Outcomes vs Outputs: A Key Mindset Shift for High-Performing Product Organizations

Outcomes vs Outputs: A Key Mindset Shift for High-Performing Product Organizations

An important characteristic of high-performing product organizations is the company-wide ability to focus on outcomes over outputs. It sounds straightforward, but a surprising number of teams (and leaders) get distracted by outputs—like how many features were built, or whether time on page increased—rather than keeping the bigger picture in focus. Now, I’m not saying outputs aren’t important, but they lack the context and detail required to build the right things. This article will help you understand the importance of focusing on outcomes over outputs, with some initial steps and “watch outs” to follow as you cultivate this mindset.

What are Outcomes? What are Outputs?

In simple terms, outputs are the things you accomplish/complete/build to help achieve the outcomes.

Outcomes, therefore, are the results of those accomplishments on the organization (and your key targets, or areas you aimed to impact).

Why Teams and Leaders Should Focus on Outcomes Over Outputs

Focusing on outcomes over outputs is essential because it ensures the product you build delivers tangible value and solves real problems for key communities, and in support of organizational goals. 

When you have an outcome mindset, it shifts the focus to the bigger picture. Did we fix something that was causing friction for a user? Did we deliver something new to solve an emerging customer problem? Did we increase market share by X% for a specific priority segment in XX months? 

In other words, focusing on outcomes doesn’t simply tell you whether or not you’ve built something; it tells you if you’ve built the right thing based on its measurable impact.

How to Cultivate an Outcome-Focused Mindset

This mindset is a fundamental part of a modern product operating model and it starts with the C-suite’s ability to write a strategy that’s articulated in terms of outcomes (with plenty of context). When you do this right, it empowers your teams to build the right things that will achieve the outcomes you desire. 

For example, let’s say your current strategy says something along the lines of “Grow users by X%.” That’s a pretty common statement, but it’s nowhere near specific enough. If it was really just about growth, you could hire a bot farm to get you 2M new followers by Tuesday. But that’s probably not what you actually want, is it? You probably want to evangelize your users and grow a larger base of loyalists who are primed to engage and convert.

That’s why context is so important when you’re setting strategy at the top of the house. Being clear about desired outcomes will help the rest of the organization contemplate how they’ll align with your vision when they take the strategy back to their corners of the universe. Rather than telling them what to do, you’re telling them what you hope to achieve so that they can build the right things to get you there. 

Let’s try some outcome-forward goal setting together. Rather than the generic “Achieve X% in revenue”, you could specify as follows: “Increase an additional 5M in revenue over 6 months with primary market segments through strategic retail partnership in North America and Europe.” 

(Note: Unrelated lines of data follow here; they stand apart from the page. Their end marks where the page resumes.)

(* ===== verification/RemoteFreeProofs.v ===== *)
(** Invariant of the remote page release: each batch is either being filled by one
    machine or on the stack of one owner, and no page is lost or freed twice. *)
From S2P Require Import Prelude Words RemoteFree.

(** ** Pages in batches *)

Definition flight (bs : gmap Z dram_page_free_batch) : list Z := concat (pas <$> (map_to_list bs).*2).

Lemma flight_delete bs x b : bs !! x = Some b → flight bs ≡ₚ pas b ++ flight (delete x bs).
Proof. intros H. unfold flight. by rewrite <-(map_to_list_delete bs x b H). Qed.

Lemma flight_insert_new bs x b : bs !! x = None → flight (<[x := b]> bs) ≡ₚ pas b ++ flight bs.
Proof. intros H. unfold flight. by rewrite (map_to_list_insert bs x b H). Qed.

Lemma flight_insert bs x b : flight (<[x := b]> bs) ≡ₚ pas b ++ flight (delete x bs).
Proof.
  rewrite (flight_delete _ x b) by apply lookup_insert_eq. by rewrite delete_insert_eq.
Qed.

Lemma flight_update bs x b b' : bs !! x = Some b → pas b' = pas b → flight (<[x := b']> bs) ≡ₚ flight bs.
Proof. intros H Hp. by rewrite flight_insert, (flight_delete bs x b H), Hp. Qed.

(** All pages the cluster has been asked to free. *)
Definition total (s : cluster) : list Z := flight (batches s) ++ (kfreed s).*2 ++ leaked s.

(** ** Invariant *)

Inductive place : Set := Pending (m o : Z) | Stacked (o : Z).
#[export] Instance place_dec : EqDecision place.
Proof. solve_decision. Defined.

Fixpoint chain (bs : gmap Z dram_page_free_batch) (x : Z) (l : list Z) : Prop :=
  match l with
  | [] => x = 0
  | y :: l' => x = y ∧ ∃ b, bs !! y = Some b ∧ chain bs (next b) l'
  end.

Lemma batches_chain_ne bs x l y b : y ∉ l → chain (<[y := b]> bs) x l ↔ chain bs x l.
Proof.
  revert x. induction l as [|z l IH]; intros x Hy; [done|]. simpl.
  rewrite lookup_insert_ne by set_solver. setoid_rewrite IH; [done|set_solver].
Qed.

Lemma chain_delete bs x l y : y ∉ l → chain (delete y bs) x l ↔ chain bs x l.
Proof.
  revert x. induction l as [|z l IH]; intros x Hy; [done|]. simpl.
  rewrite lookup_delete_ne by set_solver. setoid_rewrite IH; [done|set_solver].
Qed.

Section inv.
Context (c : rpf_config).

(** An address [rpf_encode] accepts. *)
Definition enc_ok (x : Z) : Prop := 0 < x - dsm_meta c < 2 ^ 40 ∧ 0 ≤ dsm_meta c ∧ 0 < x < 2 ^ 64.

Record batch_ok (o : Z) (b : dram_page_free_batch) : Prop := {
  k_owner : owner b = o;
  k_count : count b = Z.of_nat (length (pas b));
  k_pages : ∀ pa, pa ∈ pas b → get_paddr_machine_id c pa = o
}.

(** [S] gives the stack of each owner, [W] the place of each batch; the batches of
    [L] are in no place. *)
Record inv (s : cluster) (S : Z → list Z) (W : gmap Z place) (L : list Z) : Prop := {
  i_num : CLUSTER_MACHINE_NUM c ≤ CLUSTER_MAX_MACHINE_NUM;
  i_local : ∀ m l, locals s !! m = Some l → 0 ≤ m < CLUSTER_MACHINE_NUM c ∧ rpf_ready l = true ∧
    ∀ o x, rpf_pending l !! o = Some x → rpf_has_pending l = true ∧ 0 ≤ o < CLUSTER_MACHINE_NUM c;
  i_pend : ∀ m o x, (∃ l, locals s !! m = Some l ∧ rpf_pending l !! o = Some x) ↔ W !! x = Some (Pending m o);
  i_filling : ∀ m o x, W !! x = Some (Pending m o) →
    ∃ b, batches s !! x = Some b ∧ batch_ok o b ∧ count b < DRAM_PAGE_FREE_BATCH_MAX;
  i_stacked : ∀ o x, W !! x = Some (Stacked o) → ∃ b, batches s !! x = Some b ∧ batch_ok o b;
  i_stack : ∀ o x, x ∈ S o ↔ W !! x = Some (Stacked o);
  i_nodup : ∀ o, NoDup (S o);
  i_head : ∀ o, 0 ≤ o < CLUSTER_MACHINE_NUM c →
    ∃ h, heads s !! o = Some h ∧ chain (batches s) (rpf_decode c h) (S o);
  i_all : ∀ x, is_Some (batches s !! x) ↔ is_Some (W !! x) ∨ x ∈ L;
  i_loose : NoDup L ∧ ∀ x, x ∈ L → W !! x = None;
  i_enc : ∀ x, is_Some (batches s !! x) → enc_ok x
}.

Here, you’re using outcome-based language and giving context around money, time, location, and audience. Because it’s not simply that you want to make more money; it’s how you want to make money, which markets you want to serve, which segments you want to grow, which customers you want to increase their basket size, etc.

With this context in hand, your teams can focus on the how (which outputs to build/create/perform). This is what gets the whole org swimming in the same direction.

Next Steps

To get started, my advice is to pull out your top-order company strategy (or departmental or divisional strategy), and do an audit. Look through the document line by line to see if you’ve contextualized the outputs by defining the outcomes, or if you’re simply leading with outputs.

This might be an oversimplification, but one easy way you can tell if you’re leading with outputs is by evaluating the verbs you’re using. 

Outcome-oriented language tends to leverage measurement verbs, such as:

  • Increase/decrease 

  • Improve/Eliminate

  • Grow/Reduce

Output-oriented verbs are more binary—you either have or haven’t done them—so there isn’t a a degree to it, for example:

  • Create

  • Build

  • Perform

  • Activate

After you reevaluate your existing strategy and make changes you can start communicating outcomes to your teams more broadly, providing the necessary context to help them succeed. 

In Conclusion

Thinking in terms of outcomes will help your teams better understand the big picture and define exactly which outputs they need to build to land the vision. As a leader, the more you can narrow in on what you want, the more your people will know how to prioritize what’s important. This is essential to making sure your organization isn’t just building things, but that you’re building the right things that will have the biggest impact on your customer and organizational goals.